LOS ANGELES (AP) — Demonstrators who gathered again Sunday outside the home of Los Angeles Mayor Eric Garcetti called on the city to cancel rents for people finding it hard to make ends meet as the coronavirus pandemic ravages California’s economy.

Tenant rights activists statewide have for weeks urged leaders to take additional action to prevent Californians from losing their apartments and falling into homelessness as expanded unemployment benefits expire while virus cases continue to surge.

The state court system is considering lifting its emergency restrictions on processing eviction cases later this month, the Los Angeles Times reported.

Since March, the pandemic has caused millions of Californians to lose their jobs.

California has tallied more than a half-million confirmed virus cases, with more than 9,220 deaths.

The number of infections is thought to be far higher because many people have not been tested, and studies suggest people can be infected with the virus without feeling sick.

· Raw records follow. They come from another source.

Lemma bounded_buffer_witness :
  (chan_ok (bufAdd full_chan 7 500) /\ chan_ok (bufClear full_chan) /\
   (forall ch' out, Mega.maybeFlushOnGap full_chan "M" 500 = Some (ch', out) ->
      chan_ok ch') /\
   chan_ok (Esp.checkFlush full_chan "M" 500).1) /\
  (pos full_chan = BUFLEN ->
   pos (bufAdd full_chan 7 500) = BUFLEN /\
   frame_bytes (bufAdd full_chan 7 500) = frame_bytes full_chan /\
   buf (bufAdd full_chan 7 500) = buf full_chan /\
   overflow (bufAdd full_chan 7 500) = true) /\
  lastByteMs (bufAdd full_chan 7 500) = 500 /\
  (overflow full_chan = true -> overflow (bufAdd full_chan 7 500) = true) /\
  overflow (bufClear full_chan) = false /\ pos (bufClear full_chan) = 0 /\
  (exists ch' known,
    Mega.printKnownPacketsIfAny "M" (chan_of_bytes kept_bytes true 0) = Some known /\
    run_chan (mega_flush "M") (long_burst ++ Poll 200 :: [Poll 300]) chan_init =
      Some (ch', silent long_burst ++
                 (frame_format " bytes" "M" kept_bytes true +:+ known)
                 :: silent [Poll 300]) /\
    run_chan (esp_flush "M") (long_burst ++ Poll 200 :: [Poll 300]) chan_init =
      Some (ch', silent long_burst ++
                 frame_format "" "M" kept_bytes true :: silent [Poll 300]) /\
    Z.of_nat (length kept_bytes) = BUFLEN /\
    pos ch' = 0 /\ overflow ch' = false).
Proof.
  apply (bounded_buffer full_chan 7 500 "M" long_burst 200 [Poll 300]
           chan_init 128 1).
  - exact bounded_buffer_witness_ok.
  - unfold is_u8. lia.
  - unfold is_u32. lia.
  - split; simpl.
    + reflexivity.
    + by apply (bool_decide_unpack _).
    + unfold BUFLEN. lia.
    + unfold is_u32. lia.
  - reflexivity.
  - reflexivity.
  - by apply (bool_decide_unpack _).
  - lia.
  - reflexivity.
  - by vm_compute.
  - reflexivity.
  - unfold FRAME_GAP_MS. lia.
  - reflexivity.
Defined.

For most people, the new coronavirus causes mild or moderate symptoms, such as fever and cough that clear up in two to three weeks. For some — especially older adults and people with existing health problems — it can cause more severe illness, including pneumonia, and death.

Three people were arrested and two were cited during a protest Saturday outside Garcetti’s home west of downtown Los Angeles, the Times reported. The mayor’s office didn’t immediately comment.

Hundreds of demonstrators demanded the city impose a blanket ban on evictions, cancel rents and commandeer hotels for homeless people.

The Los Angeles city attorney’s office has warned against canceling rents, advising council members in a memo that it would violate the law and could cost the city more than a billion dollars in compensation to landlords, the newspaper said.

In other news about the outbreak in California:

— The Los Angeles Sheriff’s Department denied that people shown on video partying at a packed Hollywood bar were department employees. The activist group KnockLA posted footage it claimed showed LASD employees arriving for a party Friday at Sassafras Saloon. “The persons identified in the video are not employees of the Sheriff’s Department and this event was not hosted by the LASD,” the department said in a statement. Bars have been closed since late June by order of Gov. Gavin Newsom. County health officials said Sunday they were investigating a private gathering at Sassafras Saloon.

— Officials in Clovis have ordered city employees to come back to work in city offices. According to an email sent by City Manager Luke Serpa, department heads have been instructed to tell employees to return to city offices effective Aug. 1, the Fresno Bee reported Sunday. Some workers have continued working at their offices since the pandemic. Serpa’s order will fill city offices back up, with masks and social distancing required, the newspaper reported. Clovis, a city of about 112,000 people in the Central Valley, employs 564 full-time workers. The Clovis order includes exceptions for employees who need medical accommodations or where it is not possible to “reconfigure workspaces for social distancing,” according to the memo from the city manager.